Необходимо иметь в виду, что микенская цивилизация, хотя уже знала письменность, в отличие от других цивилизаций бронзового века еще не успела обзавестись настоящей литературой. Линейное слоговое письмо, известное нам по табличкам кносского, пилосского и других архивов, судя по всему, было предназначено для использования только в одной чрезвычайно узкой сфере — сфере дворцовой бухгалтерии. Среди дошедших до нас письменных документов этой эпохи нет ни одной эпитафии, ни одной стихотворной эпиграммы, нет даже, как ни странно, ни одного посвящения богам.
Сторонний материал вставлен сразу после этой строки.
(* ===== verification/PowerDown.v ===== *)
(** * Power-down and resume, as the guest sees it

    The scenario of src/tests/psci_test/src/main.rs ([test_powerdown]): the guest
    calls CPU_SUSPEND with a power-down state, the firmware powers the core
    down, and at the wake-up the core comes back through RITM's resume path
    (src/src/hypervisor.rs: [psci_cpu_suspend], [restore_from_suspend]) to the
    entry point the guest named.  Calls.v has the two halves; here they are put
    together on the machine of Guest.v. *)

From Stdlib Require Import ZArith Lia.
From stdpp Require Import base tactics list gmap strings numbers.
From S2P Require Import Prelude MemoryAccess SimpleMap Stage2 Exceptions HvcResponse Pagetable.
From S2P Require Import Platform Qemu Sysregs World Hypervisor Safety Entry Calls Aborts QemuSystem Guest.

#[local] Open Scope Z_scope.

Section PowerDown.
Context {PT : PageTable} {S2F : Stage2Flags} {SA : SmcccArch} {IMG : QemuImage}.
Context {SYS : ArmSysregs} {SYL : ArmSysregsLaws} {PSCI : ArmPsci} {DEC : PsciDecoder} {FW : Firmware}.
Context {PTL : PageTableLaws} (is_ram : Z -> bool).

(** The guest is about to execute HVC or SMC with CPU_SUSPEND: the operands
    decode to the power state [p] and the entry point [e]. *)
Record suspend_call (g : gmachine) (p : PowerState) (e : EntryPoint) : Prop := {
  sc_frame : guest_wf (g_regs g);
  sc_pc : 0 <= vr_elr (volatile (g_regs g)) /\ vr_elr (volatile (g_regs g)) + 8 <= U64_MAX;
  sc_operands : exists fn a0 a1 a2, is_psci_id fn = true /\
    read_gpr (g_regs g) 0 = Some fn /\ read_gpr (g_regs g) 1 = Some a0 /\
    read_gpr (g_regs g) 2 = Some a1 /\ read_gpr (g_regs g) 3 = Some a2 /\
    function_try_from [fn; a0; a1; a2] = Ok (CpuSuspend p e);
}.

(** The frame and the world at the exception of a call. *)
Definition call_frame (smc : bool) (g : gmachine) : GuestRegisterState :=
  if smc then g_regs g else next_pc (g_regs g).
Definition call_exception (smc : bool) (g : gmachine) : World :=
  with_sysregs (g_world g)
    (set_sysreg ESR_EL2 ((if smc then 0x17 else 0x16) * 2 ^ 26 + 2 ^ 25) (w_sysregs (g_world g))).

Lemma suspend_call_psci smc g p e :
  suspend_call g p e -> exists fn a0 a1 a2,
    psci_call smc (call_frame smc g) (call_exception smc g) fn a0 a1 a2 /\
    function_try_from [fn; a0; a1; a2] = Ok (CpuSuspend p e).
Proof.
  intros [Hf [Hpc0 Hpc] (fn & a0 & a1 & a2 & Hid & H0 & H1 & H2 & H3 & Hd)].
  exists fn, a0, a1, a2. split; [|done]. unfold call_frame, next_pc. constructor.
  - destruct smc; [done|]. by apply set_exception_return_wf.
  - destruct smc; simpl; [lia|]. rewrite Z.mod_small; unfold U64_MAX in *; lia.
  - apply call_esr.
  - done.
  - destruct smc; [done|]. rewrite !set_exception_return_gprs. done.
Qed.

(** A call that powers the core down. *)
Lemma suspend_stops smc g p e :
  world_wf (g_world g) -> suspend_call g p e ->
  suspend_core (w_trace (g_world g)) (u32_from_power_state p) = None ->
  let cpu := w_sysregs (g_world g) MPIDR_EL1 in
  has_room (contexts_of (g_world g)) cpu -> has_room (stacks_of (g_world g)) cpu ->
  exists w1, gstep is_ram (ACall smc) g = Stops w1 (g_mem g) /\
    contexts_of w1 = <[cpu := suspend_context e]> (contexts_of (g_world g)).
Proof.
  intros Hwf Hc Hdown cpu Hr1 Hr2.
  destruct (suspend_call_psci smc g p e Hc) as (fn & a0 & a1 & a2 & Hcall & Hd).
  set (w := call_exception smc g) in *.
  assert (Hwf' : world_wf w) by (destruct Hwf; by constructor).
  assert (Hcpu : w_sysregs w MPIDR_EL1 = cpu) by (unfold w; simpl; by rewrite set_sysreg_ne).
  pose proof (psci_call_outcome _ _ _ _ _ _ _ Hcall) as H. unfold handle_psci in H. rewrite Hd in H.
  unfold mbind, M_bind, mret, M_ret in H. pose proof (psci_cpu_suspend_spec p e w Hwf') as Hs.
  rewrite Hcpu in Hs. unfold gstep, trap. fold (call_frame smc g). fold (call_exception smc g). fold w.
  destruct (psci_cpu_suspend p e w) as [r w'|msg w'|l w'].
  - destruct Hs as (_ & _ & Hf & _). simpl in Hf. congruence.
  - by destruct Hs.
  - rewrite H. destruct Hs as (_ & _ & _ & _ & Ha & _). by exists w'.
Qed.

(** A core that resumes with a saved context. *)
Lemma resume_enters w c cpu s mem regs n :
  image_ok -> rtc ritm_step (boot_world regs n) w -> is_Some (w_stage2_config w) ->
  w_sysregs w MPIDR_EL1 = cpu -> contexts_of w !! cpu = Some c ->
  exists w', gstep is_ram AResume (mkG s w mem) = Runs (mkG (entry_frame (scd_context_id c) 0 0 0 w') w' mem) /\
    w_sysregs w' ELR_EL2 = scd_entry_point c /\ w_sysregs w' HCR_EL2 = 2 ^ 31 + 2 ^ 19 + 1 /\
    contexts_of w' = delete cpu (contexts_of w).
Proof.
  intros Himg Hreach [c0 Hc0] <- Hctx. pose proof (qemu_reachable_wf _ _ _ Himg Hreach) as Hwf.
  destruct (restore_from_suspend_spec w c Hwf Hctx) as [Hrun Hdel].
  set (w1 := world_of _) in *.
  assert (Hc1 : w_stage2_config w1 = Some c0).
  { unfold w1, with_suspend_contexts. by destruct (SimpleMap.remove _ _). }
  destruct (entry_point_el1_Leaves (scd_context_id c) 0 0 0 (scd_entry_point c) w1 c0 w1)
    as (w' & Hent & [? ? ? ? ? ? ? ? ? ? ? ? (_ & Hs & _)]); [by apply stage2_config_some|].
  exists w'. split_and!; [|done..|].
  - unfold gstep, enter. cbn [g_world g_mem]. by rewrite Hrun, Hent.
  - rewrite <- Hdel. unfold contexts_of. by rewrite Hs.
Qed.
End PowerDown.

(** C12: power-down and resume are a round trip for the guest: when a core of
    a booted system calls CPU_SUSPEND, by HVC or SMC, and the firmware powers
    it down, the core stops; when the same core wakes up, with any contents of
    the other system registers and of memory, it runs again at the entry point
    the guest named, with the context id in x0 and zero in every other
    register, under the same stage-2 policy with translation enabled by its own
    HCR_EL2, VTCR_EL2 and VTTBR_EL2, and its saved context is gone. *)
Theorem powerdown_resume_roundtrip {PT : PageTable} {S2F : Stage2Flags} {SA : SmcccArch}
    {IMG : QemuImage} {SYS : ArmSysregs} {SYL : ArmSysregsLaws} {PSCI : ArmPsci} {DEC : PsciDecoder}
    {FW : Firmware} {PTL : PageTableLaws} is_ram (smc : bool) g p e s' mem' regs' :
  let cpu := w_sysregs (g_world g) MPIDR_EL1 in
  image_ok -> after_boot g -> suspend_call g p e ->
  suspend_core (w_trace (g_world g)) (u32_from_power_state p) = None ->
  has_room (contexts_of (g_world g)) cpu -> has_room (stacks_of (g_world g)) cpu ->
  regs' MPIDR_EL1 = cpu ->
  exists w1 g2, gstep is_ram (ACall smc) g = Stops w1 (g_mem g) /\
    gstep is_ram AResume (mkG s' (with_sysregs w1 regs') mem') = Runs g2 /\
    vr_elr (volatile (g_regs g2)) = entry_point_address e /\
    (forall j, 0 <= j <= 30 ->
      read_gpr (g_regs g2) j = Some (if j =? 0 then entry_context_id e else 0)) /\
    g_mem g2 = mem' /\ Z.testbit (w_sysregs (g_world g2) HCR_EL2) 0 = true /\
    (exists c, w_stage2_config (g_world g2) = Some c /\ stage2_on (w_sysregs (g_world g2)) c = true /\
       forall x, stage2_access c x = qemu_policy x) /\
    contexts_of (g_world g2) = delete cpu (contexts_of (g_world g)).
Proof.
  intros cpu Himg Hb Hc Hdown Hr1 Hr2 Hcpu. pose proof Hb as [(regs & n & Hreach) (c0 & Hc0 & _)].
  pose proof (qemu_reachable_wf _ _ _ Himg Hreach) as Hwf. pose proof (qemu_platform_laws Himg) as PLL.
  destruct (suspend_stops is_ram smc g p e Hwf Hc Hdown Hr1 Hr2) as (w1 & Hstop & Hctx).
  pose proof (gstep_history is_ram (ACall smc) g) as Hh. rewrite Hstop in Hh. simpl in Hh.
  assert (Hreach1 : rtc ritm_step (boot_world regs n) (with_sysregs w1 regs'))
    by (etrans; [exact Hreach|]; eapply rtc_r; [exact Hh|apply step_guest]).
  assert (Hcfg : is_Some (w_stage2_config (with_sysregs w1 regs'))).
  { destruct (ev_policy _ _ (ritm_steps_evolve _ _ Hh Hwf) c0 Hc0) as (c1 & Hc1 & _). by exists c1. }
  destruct (resume_enters is_ram (with_sysregs w1 regs') (suspend_context e) cpu s' mem' regs n
    Himg Hreach1 Hcfg Hcpu) as (w' & Hres & Helr & Hhcr & Hdel).
  { change (contexts_of (with_sysregs w1 regs')) with (contexts_of w1). rewrite Hctx. apply lookup_insert_eq. }
  exists w1. eexists. split_and!; [exact Hstop|exact Hres|exact Helr| |done|by simpl; rewrite Hhcr|..].
  - intros j Hj. assert (Hin : In j (map Z.of_nat (seq 0 31))).
    { apply in_map_iff. exists (Z.to_nat j). split; [lia|]. apply in_seq. lia. }
    simpl in Hin. by repeat destruct Hin as [<- | Hin].
  - pose proof (gstep_history is_ram AResume (mkG s' (with_sysregs w1 regs') mem')) as Hh2.
    rewrite Hres in Hh2. simpl in Hh2.
    destruct (gstep_wake_on is_ram AResume _ _ eq_refl Hres) as (c2 & Hc2 & Hon2).
    exists c2. split_and!; [exact Hc2|exact Hon2|]. intros x.
    refine (qemu_reachable_access regs n w' c2 x Himg _ Hc2). by etrans.
  - simpl. rewrite Hdel. change (contexts_of (with_sysregs w1 regs')) with (contexts_of w1).
    by rewrite Hctx, delete_insert_eq.
Qed.

Section PowerDownWitness.
Import QemuExample ArmArch ExampleFirmware.

(** A core about to call CPU_SUSPEND with power state 1, entry point 102 and context id 103. *)
Definition suspending : GuestRegisterState :=
  snd (write_gpr (snd (write_gpr example_guest 0 0x8400_0001)) 1 1).

Lemma powerdown_resume_roundtrip_witness :
  exists g w1 g2, gstep (PLAT := qemu_platform) (fun _ => true) (ACall false) g = Stops w1 (g_mem g) /\
    gstep (fun _ => true) AResume (mkG (g_regs g) (with_sysregs w1 (w_sysregs (g_world g))) (g_mem g)) = Runs g2 /\
    vr_elr (volatile (g_regs g2)) = 102 /\ read_gpr (g_regs g2) 0 = Some 103.
Proof.
  destruct (fault_world_fresh 0) as (w & c & Hreach & Hc & Hregs & _ & Hctx & Hst).
  set (g := mkG suspending w (fun _ => 0)). exists g.
  destruct (powerdown_resume_roundtrip (fun _ => true) false g (1 : @PowerState example_psci)
    ((102, 103) : @EntryPoint example_psci) (g_regs g) (g_mem g) (w_sysregs (g_world g)))
    as (w1 & g2 & H1 & H2 & H3 & H4 & _).
  - apply example_image_ok.
  - split; [by exists boot_regs, 0|]. exists c. split; [done|]. simpl. by rewrite Hregs.
  - constructor; [by apply (bool_decide_unpack _); vm_compute|by vm_compute|].
    exists 0x8400_0001, 1, 102, 103. by vm_compute.
  - reflexivity.
  - left. unfold contexts_of. simpl. rewrite Hctx, abs_new. by vm_compute; lia.
  - left. unfold stacks_of. simpl. rewrite Hst, abs_new. by vm_compute; lia.
  - reflexivity.
  - exists w1, g2. split_and!; [exact H1|exact H2|exact H3|exact (H4 0 ltac:(lia))].
Defined.
End PowerDownWitness.
Lemma expect_reads_ok msg l n n' k o t :
  reads_ok n l n' -> ready n k o t -> exists t', expect_reads msg l t = TOk tt t' /\ ready n' k o t'.
Proof.
  intros Hl. revert t. induction Hl as [n|n off x n1 l n2 Ho Hal Hx _ IH]; intros t Hr; [by exists t|].
  cbn [expect_reads].
  destruct (ldr_filtered 0 1 (FILTERED_MMIO_BASE + off) n n1 k o t x Hr ltac:(lia) ltac:(lia) ltac:(lia)
    Hal Hx) as (t1 & Hrun & Hr1).
  rewrite (T_bind_ok _ _ _ _ _ Hrun), (T_bind_ok _ _ _ _ _ (check_true _ _ t1 (Z.eqb_refl x))).
  by apply IH.
Qed.

Ltac solve_reads := repeat (econstructor; [by vm_compute|done|intros v; by vm_compute|]); constructor.

Lemma counter_reads_ok :
  reads_ok 0 ((fun expected => (FILTERED_MMIO_COUNTER_OFFSET, Z.of_nat expected)) <$> seq 0 4) 4.
Proof. simpl. solve_reads. Qed.

Lemma offset_reads_ok n : reads_ok n FILTERED_MMIO_OFFSET_VALUES n.
Proof. unfold FILTERED_MMIO_OFFSET_VALUES. solve_reads. Qed.

(** The two accesses of the handler's tests. *)
Lemma read_value_ok rt rn n k o t :
  ready n k o t -> 0 <= rt <= 30 -> 0 <= rn ->
  exists t', ldr rt rn FILTERED_MMIO_BASE t = TOk FILTERED_MMIO_READ_VALUE t' /\ ready n k o t'.
Proof.
  intros Hr Hrt Hrn. apply (ldr_filtered rt rn FILTERED_MMIO_BASE n n k o t _ Hr Hrt Hrn);
    [by vm_compute|done|intros v; by vm_compute].
Qed.

Lemma write_value_ok rt rn n k o t :
  ready n k o t -> 0 <= rt <= 30 -> 0 <= rn -> rn <> rt ->
  exists t', str rt rn FILTERED_MMIO_WRITE_VALUE (FILTERED_MMIO_BASE + 8) t = TOk tt t' /\ ready n k o t'.
Proof. intros Hr Hrt Hrn Hne. apply str_filtered; [done..| | |]; by vm_compute. Qed.
Lemma wake_run cpu g d o regs :
  settled cpu g -> regs MPIDR_EL1 = cpu -> configured every d -> (exists n, timer_is (armed n) d) ->
  exists s1 s2 d' g2, suspend_core_hvc (powerdown_state PP) (mkP g d false true true o) = PStopped s1 /\
    wake regs s1 = Some s2 /\ running g2 /\ power_cycle d = Some d' /\ s2 = mkP g2 d' false true true o.
Proof.
  intros Hs Hregs HS [n Ht]. pose proof (qemu_platform_laws Himg) as PLL.
  destruct (fw_powerdown Hfw) as (P0 & e & Hd & He & Hx & Hcore).
  destruct (hvc_powerdown cpu _ _ _ P0 e g d false true true o Hs Hd (Hcore _)) as (g1 & E & Hh & Hctx).
  pose proof (se_boot _ _ Hs) as [(br & bn & Hreach) (c0 & Hc0 & _)].
  set (g1' := mkG (g_regs g1) (with_sysregs (g_world g1) regs) (g_mem g1)).
  assert (Hreach1 : rtc ritm_step (boot_world br bn) (g_world g1'))
    by (etrans; [exact Hreach|]; eapply rtc_r; [exact Hh|apply step_guest]).
  assert (Hcfg : is_Some (w_stage2_config (g_world g1'))).
  { destruct (ev_policy _ _ (ritm_steps_evolve _ _ Hh (qemu_reachable_wf _ _ _ Himg Hreach)) c0 Hc0)
      as (c1 & Hc1 & _). by exists c1. }
  destruct (resume_enters is_ram (g_world g1') (suspend_context e) cpu (g_regs g1) (g_mem g1)
    br bn Himg Hreach1 Hcfg Hregs) as (w2 & Hres & Helr & _ & _).
  { change (contexts_of (g_world g1')) with (contexts_of (g_world g1)).
    rewrite Hctx. apply lookup_insert_eq. }
  change (mkG (g_regs g1) (g_world g1') (g_mem g1)) with g1' in Hres.
  change (scd_context_id (suspend_context e)) with (entry_context_id e) in Hres. rewrite Hx in Hres.
  destruct (law_power_cycle d) as (d' & Hpow & _); [by intros x; apply HS|apply Ht|apply Ht|].
  eexists _, _, d', (mkG (entry_frame (resume_context PP) 0 0 0 w2) w2 (g_mem g1)).
  split_and!.
  - unfold suspend_core_hvc, mbind, P_bind. rewrite E. reflexivity.
  - unfold wake. cbn [p_g p_dev p_irq_received p_gic p_out]. fold g1'. rewrite Hres, Hpow. cbn [g_regs].
    change (vr_elr (volatile (entry_frame _ _ _ _ w2))) with (w_sysregs w2 ELR_EL2).
    rewrite Helr. cbn [scd_entry_point scd_context_id suspend_context].
    rewrite He, Z.eqb_refl, bool_decide_eq_true_2 by done. reflexivity.
  - split; [|apply entry_frame_wf]. split.
    + exists br, bn. pose proof (gstep_history is_ram AResume g1') as Hg.
      rewrite Hres in Hg. by etrans.
    + exact (gstep_wake_on is_ram AResume g1' _ eq_refl Hres).
  - done.
  - done.
Qed.

Lemma test_powerdown_run cpu n o regs s :
  runs_out (cntfrq / 10) n -> regs MPIDR_EL1 = cpu ->
  settled_in cpu true every false (At true off o) s ->
  exists s1 s2 g2, test_powerdown s = PStopped s1 /\ wake regs s1 = Some s2 /\ running g2 /\
    in_phase g2 true distributor_settings true (At false (armed n) (o ++ powerdown_lines)) s2.
Proof.
  intros Hn Hregs (g & Hg & Hs). pose proof (settled_up _ _ Hg) as Hu.
  destruct (phase_prepare (lit "Testing PowerDown...") 10 (lit "Suspending (PowerDown)...") n g true every
    true o Hu (fun _ => eq_refl) Hn s Hs) as ([] & s0 & E0 & [_ Hs0]).
  destruct Hs0 as [Hg0 Hc0 HS0 Hm0 Hr0 Ht0 Ho0].
  assert (HS : configured every (p_dev s0)) by (intros x _; by apply HS0; destruct x).
  destruct s0 as [g0 d0 r0 c0 m0 o0]. cbn [p_g p_gic p_dev p_masked p_irq_received p_out] in *. subst.
  destruct (wake_run (regs MPIDR_EL1) g d0 (o ++ powerdown_lines) regs Hg eq_refl HS) as
    (s1 & s2 & d' & g2 & E1 & Ew & Hrun & Hpow & ->); [by exists n|].
  exists s1, (mkP g2 d' false true true (o ++ powerdown_lines)), g2. split_and!; [|done..|].
  - unfold test_powerdown, mbind, P_bind. rewrite E0. fold powerdown_lines. by rewrite E1.
  - split; [by left|]. destruct Ht0 as (Hon & Hsv & Hb).
    destruct (law_power_cycle d0) as (d'' & Hpow' & Hd & Hon' & Hsv' & Hle); [by intros x; apply HS|done..|].
    rewrite Hpow in Hpow'. injection Hpow' as <-. constructor; try done; cbn [p_dev].
    + intros []; try done; vm_compute; done.
    + split_and!; [done..|]. intros k Hk. specialize (Hb k Hk). lia.
Qed.

Lemma power_off_run g d r c mk o :
  running g -> psci_power_off (mkP g d r c mk o) = PsciPoweredOff o.
Proof.
  intros [Hb Hf]. destruct (hvc_is_psci_call 7 PSCI_CPU_OFF 0 0 0 g Hf eq_refl) as [Hcall Helr].
  pose proof (psci_forward_completes _ _ _ _ _ _ _ CpuOff Hcall (fw_off_decode Hfw) eq_refl) as H.
  cbv zeta in H. change (PSCI_CPU_OFF mod 2 ^ 32) with PSCI_CPU_OFF in H. rewrite (fw_off Hfw) in H.
  unfold psci_power_off, hvc. cbn [p_g].
  set (g0 := calling (call_setup 7 PSCI_CPU_OFF 0 0 0) g) in *.
  unfold gstep, trap. change (with_sysregs (g_world g0) _) with (hvc_world g). by rewrite H.
Qed.

Lemma powerdown_resume_run g n o fuel :
  up g -> (n + 2 <= fuel)%nat ->
  tri (in_phase g true distributor_settings true (At false (armed n) o)) (powerdown_resume fuel)
      (fun _ => in_phase g true every false (At true off (o ++ resumed_lines))).
Proof.
  intros Hu Hf. unfold powerdown_resume.
  replace (o ++ resumed_lines) with (((o ++ irq_lines) ++ out_lines [lit "PowerDown Passed"]) ++
    out_lines [lit "All tests passed!"])
    by (unfold resumed_lines, out_lines; simpl; by rewrite <- !app_assoc).
  eapply tri_bind; [apply phase_init_core; [done|by apply phase_unmask]|intros ?].
  eapply tri_bind; [by apply phase_setup|intros ?].
  eapply tri_bind; [by apply (phase_mask false _ _ _ _ _ Hu)|intros ?].
  apply (tri_bind _ _ (fun _ => in_phase g true every false (At true off (o ++ irq_lines)))).
  - eapply tri_pre; [|by apply phase_wait]. intros s Hs. eapply phase_weaken; [|exact Hs]. by intros [].
  - intros ?. eapply tri_bind; [by apply phase_println|intros ?]. by apply phase_println.
Qed.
Все, чем мы располагаем, все эти тысячи табличек есть ни что иное, как счетные записи, которые из года в год велись в дворцовых хозяйствах Кносса, Пилоса, Микен писцами-профессионалами, не оставившими нам своих имен (мы различаем их теперь только по почеркам). Первоначальные догадки о том, что среди этих текстов могут оказаться эпические поэмы, созданные какими-то отдаленными предшественниками Гомера, исторические хроники, гимны, обращенные к богам, быстро развеялись после того, как в 50-х годах нашего [т. е. XX] столетия два английских лингвиста, М. Вентрис и Дж. Чедвик, опубликовали первые прочитанные ими таблички. Таким образом, стало очевидно, что в микенской Греции любая мифологическая традиция или, наконец, смешанные, гибридные ее формы могли передаваться лишь устным путем, от одного сказителя к другому.